Alright, let's walk through this one and explain how it works. You can see in the closeup that there is two rectangular tubes mounted with a 5mm gap in between them. Behind them in an angle profile that connects the back one to the printer table. The front one is then attached to the 40mm wide flat aluminium bar that's on the top. You'll see that there is a bolt and then a small screw next to it. The bolt is fixed - it's a M8 bolt, but around the bolt is a 10mm aluminum tube. The right hand side is identical. The 10mm tube is kind of a linear rail, that allows the front rectangular tube to move forward and backward relative to the back one, taking the flat bar with it. The flat bar forms the front of the origin area and given that it's nicely machined aluminum, it's dead straight. The the smaller screw is the adjustment screw for square - between the front and the rear bar it has a spring contained by the small screw. The idea is that you do up the small screw to compress the spring, and undo it to release the spring. The front bar then can move forward and backward slightly. But you can actually move the left and right hand side forward or backward separately, effectively rotating the flat bar, allowing you to square up the flat top bar exactly to the printer by doing a series of test prints.

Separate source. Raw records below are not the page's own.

(** X5. In FixedBoard mode a preset name that is neither "Custom" nor in
    the paper-size table gives the geometry of the preset "A2". *)
Theorem unknown_preset_is_A2 (c : MountConfig) :
  boardPreset c <> "Custom" ->
  (forall p, In p PAPER_SIZES -> PaperSize.name p <> boardPreset c) ->
  calculate c = calculate (updateConfig_boardPreset c "A2").
Proof.
  intros Hc Hnone.
  assert (Hfind : Array_find
            (fun p => (PaperSize.name p =? boardPreset c)%string) PAPER_SIZES
          = None).
  { unfold Array_find.
    destruct (find _ PAPER_SIZES) as [p|] eqn:E; [|reflexivity].
    apply find_some in E. destruct E as [Hin Hnm].
    apply String.eqb_eq in Hnm. exfalso. exact (Hnone p Hin Hnm). }
  assert (Hb : fixedBoardSize c
               = fixedBoardSize (updateConfig_boardPreset c "A2")).
  { unfold fixedBoardSize. apply String.eqb_neq in Hc. rewrite Hc, Hfind.
    reflexivity. }
  unfold calculate, boardGeometry.
  change (mode (updateConfig_boardPreset c "A2")) with (mode c).
  change (apertureSize (updateConfig_boardPreset c "A2"))
    with (apertureSize c).
  change (mountOffset (updateConfig_boardPreset c "A2"))
    with (mountOffset c).
  change (manualBorders (updateConfig_boardPreset c "A2"))
    with (manualBorders c).
  rewrite <- Hb. reflexivity.
Qed.

Lemma unknown_preset_is_A2_witness :
  calculate unknownPresetConfig = calculate defaultConfig.
Proof.
  apply (unknown_preset_is_A2 unknownPresetConfig).
  - discriminate.
  - simpl. intros p Hin Hnm.
    repeat (destruct Hin as [<- | Hin]; [discriminate Hnm|]).
    contradiction.
Defined.

(** X6. In FixedBoard mode with any preset other than "Custom", found in
    the table or not, a landscape board is at least as wide as it is
    high and a portrait board at least as high as it is wide. *)
Theorem preset_board_follows_orientation (c : MountConfig) :
  mode c = FixedBoard ->
  boardPreset c <> "Custom" ->
  let b := g_boardSize (calculate c) in
  match orientation c with
  | landscape => height b <= width b
  | portrait => width b <= height b
  end.
Proof.
  intros Hm Hc. rewrite (calculate_FixedBoard c Hm). cbv zeta. simpl.
  unfold fixedBoardSize. apply String.eqb_neq in Hc. rewrite Hc.
  cbv zeta.
  set (pW := match Array_find _ _ with Some p => PaperSize.width p | None => _ end).
  set (pH := match Array_find _ _ with Some p => PaperSize.height p | None => _ end).
  destruct (orientation c); simpl;
    destruct (Math_max_cases pW pH) as [[H1 ->] | [H1 ->]];
    destruct (Math_min_cases pW pH) as [[H2 ->] | [H2 ->]]; lra.
Qed.

Lemma preset_board_follows_orientation_witness :
  height (g_boardSize (calculate landscapeConfig))
    <= width (g_boardSize (calculate landscapeConfig)).
Proof.
  apply (preset_board_follows_orientation landscapeConfig eq_refl).
  discriminate.
Defined.

(** X7. For every entry of the paper-size table, in either orientation
    and either unit, the two numbers the board list shows for the entry
    are [Math.round] of the width and height (divided by 25.4 for
    inches) of the board the calculator resolves once the entry is the
    preset: the swap of the list and the max/min of the calculator
    agree.  On doubles. *)
Theorem board_option_numbers_match_calculator
    (c : Double.MountConfig) (unit : Unit) (s : Double.PaperSize.t) :
  In s Double.PAPER_SIZES ->
  Double.mode c = FixedBoard ->
  let b :=
    Double.g_boardSize
      (Double.calculate
         (Double.updateConfig_boardPreset c (Double.PaperSize.name s))) in
  Double.boardOptionNumbers c unit s =
    (Double.Math_round
       (match unit with
        | inch => (Double.width b / Double.MM_PER_INCH)%float
        | mm => Double.width b
        end),
     Double.Math_round
       (match unit with
        | inch => (Double.height b / Double.MM_PER_INCH)%float
        | mm => Double.height b
        end)).
Proof.
  intros Hin Hm. cbv zeta.
  rewrite (Double_calculate_FixedBoard
             (Double.updateConfig_boardPreset c (Double.PaperSize.name s)) Hm).
  destruct c as [pw ph pb ul mo mb bp cb md mbs o].
  unfold Double.boardOptionNumbers, Double.fixedBoardSize; simpl.
  simpl in Hin.
  repeat (destruct Hin as [<- | Hin];
          [destruct o, unit; vm_compute; reflexivity|]).
  contradiction.
Qed.

Lemma board_option_numbers_match_calculator_witness :
  Double.boardOptionNumbers Double.defaultConfig mm
    (Double.PaperSize.mk "Letter" 215.9%float 279.4%float)
  = (Some 216%Z, Some 279%Z).
Proof.
  rewrite (board_option_numbers_match_calculator Double.defaultConfig mm
             (Double.PaperSize.mk "Letter" 215.9%float 279.4%float)).
  - reflexivity.
  - simpl. do 6 right. left. reflexivity.
  - reflexivity.
Defined.


(** Every entry of the photo table is stored upright. *)
Lemma COMMON_PHOTO_SIZES_upright (s : PaperSize.t) :
  In s COMMON_PHOTO_SIZES -> PaperSize.width s < PaperSize.height s.
Proof.
  simpl. intros H.
  repeat (destruct H as [<- | H]; [reflexivity|]). contradiction.
Qed.

Lemma COMMON_PHOTO_SIZES_names_NoDup :
  NoDup (map PaperSize.name COMMON_PHOTO_SIZES).
Proof.
  repeat constructor; simpl; intuition discriminate.
Qed.

Lemma Array_find_by_name (table : list PaperSize.t) (s : PaperSize.t) :
  NoDup (map PaperSize.name table) ->
  In s table ->
  Array_find (fun p => (PaperSize.name p =? PaperSize.name s)%string) table
    = Some s.
Proof.
  intros Hnd Hin. unfold Array_find.
  destruct (find _ table) as [p|] eqn:E.
  - apply find_some in E. destruct E as [Hp Hnm].
    apply String.eqb_eq in Hnm.
    f_equal. exact (NoDup_map_injective PaperSize.name table Hnd p s Hp Hin Hnm).
  - apply (find_none _ _ E) in Hin. simpl in Hin.
    rewrite String.eqb_refl in Hin. discriminate.
Qed.

Lemma swapForOrientation_upright (o : Orientation) (w h : number) :
  w < h ->
  swapForOrientation o w h
    = match o with portrait => (w, h) | landscape => (h, w) end.
Proof.
  intros Hlt. unfold swapForOrientation. destruct o.
  - assert (E : gtb w h = false) by (apply gtb_false; lra).
    rewrite E. reflexivity.
  - assert (E : gtb h w = true) by (apply gtb_true; lra).
    rewrite E. reflexivity.
Qed.

(** ** The photo preset list *)

(** X8. Choosing a photo preset changes nothing but photoWidth and
    photoHeight.  A name the photo table lacks (the empty value of the
    "Custom" entry included) leaves the config as it is; the name of an
    entry stores that entry's dimensions, upright in portrait and
    transposed in landscape. *)
Theorem select_photo_preset_effect (c : MountConfig) (value : string) :
  let c' := selectPhotoPreset c value in
  (photoBorder c' = photoBorder c /\ underlap c' = underlap c /\
   mountOffset c' = mountOffset c /\ minBorderWidth c' = minBorderWidth c /\
   boardPreset c' = boardPreset c /\ customBoardSize c' = customBoardSize c /\
   mode c' = mode c /\ manualBorders c' = manualBorders c /\
   orientation c' = orientation c) /\
  ((forall p, In p COMMON_PHOTO_SIZES -> PaperSize.name p <> value) ->
   c' = c) /\
  (forall s, In s COMMON_PHOTO_SIZES -> PaperSize.name s = value ->
   (photoWidth c', photoHeight c') =
     match orientation c with
     | portrait => (PaperSize.width s, PaperSize.height s)
     | landscape => (PaperSize.height s, PaperSize.width s)
     end).
Proof.
  cbv zeta. unfold selectPhotoPreset.
  split; [|split].
  - destruct (Array_find _ COMMON_PHOTO_SIZES) as [s|];
      [destruct (swapForOrientation _ _ _)|]; simpl; repeat split.
  - intros Hnone. unfold Array_find.
    destruct (find _ COMMON_PHOTO_SIZES) as [s|] eqn:E; [|reflexivity].
    apply find_some in E. destruct E as [Hin Hnm].
    apply String.eqb_eq in Hnm. exfalso. exact (Hnone s Hin Hnm).
  - intros s Hin <-.
    rewrite (Array_find_by_name COMMON_PHOTO_SIZES s
               COMMON_PHOTO_SIZES_names_NoDup Hin).
    rewrite (swapForOrientation_upright _ _ _
               (COMMON_PHOTO_SIZES_upright s Hin)).
    destruct (orientation c); reflexivity.
Qed.

Lemma select_photo_preset_effect_witness :
  selectPhotoPreset landscapeConfig "" = landscapeConfig /\
  (photoWidth (selectPhotoPreset landscapeConfig "A4"),
   photoHeight (selectPhotoPreset landscapeConfig "A4")) = (297, 210).
Proof.
  destruct (select_photo_preset_effect landscapeConfig "") as (_ & Hnone & _).
  destruct (select_photo_preset_effect landscapeConfig "A4") as (_ & _ & Hset).
  split.
  - apply Hnone. simpl. intros p Hin Hnm.
    repeat (destruct Hin as [<- | Hin]; [discriminate Hnm|]).
    contradiction.
  - apply (Hset (PaperSize.mk "A4" 210 297)); [|reflexivity].
    simpl. do 6 right. left. reflexivity.
Defined.

(** X9. Choosing a photo preset and toggling the orientation commute:
    either order leaves the same config, whatever the name chosen. *)
Theorem select_photo_preset_toggle_commute (c : MountConfig) (value : string) :
  selectPhotoPreset (toggleOrientation c) value
  = toggleOrientation (selectPhotoPreset c value).
Proof.
  unfold selectPhotoPreset, Array_find.
  destruct (find _ COMMON_PHOTO_SIZES) as [s|] eqn:E; [|reflexivity].
  apply find_some in E. destruct E as [Hin _].
  pose proof (COMMON_PHOTO_SIZES_upright s Hin) as Hup.
  rewrite !(swapForOrientation_upright _ _ _ Hup).
  unfold toggleOrientation, updateConfig_photoHeight, updateConfig_photoWidth.
  destruct (orientation c); reflexivity.
Qed.

(** ** The advisory service *)

Lemma getClient_inr (API_KEY : option string) :
  Advisory.getClient API_KEY = inr tt
  <-> exists k, API_KEY = Some k /\ k <> "".
Proof.
  unfold Advisory.getClient. split.
  - destruct API_KEY as [k|]; [|discriminate].
    destruct (k =? "")%string eqn:E; [discriminate|].
    intros _. exists k. split; [reflexivity | now apply String.eqb_neq].
  - intros (k & -> & Hk). apply String.eqb_neq in Hk. rewrite Hk.
    reflexivity.
Qed.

It's designed also so the flat bar takes up the first 0.5-1mm of the print area as well; the intention is to set it up and then adjust the printer origin in until it matches up.
The flat bar at the top lines up with the top of the printer table exactly. Without anything else, this means you could only print on objects 3mm or thicker. But then we top the table with a 2mm thick piece of acrylic; both to protect the table and to raise your workpiece up 2mm, meaning that lip on the flat bar is now 1mm - meaning you can print on objects from 1mm thick. On the right hand side, we have a 3mm piece of acrylic that acts as the right hand origin piece, which also gives us a 1mm lip. The right hand bar is also 1mm bigger than it needs to be, to allow adjusting the origin correctly.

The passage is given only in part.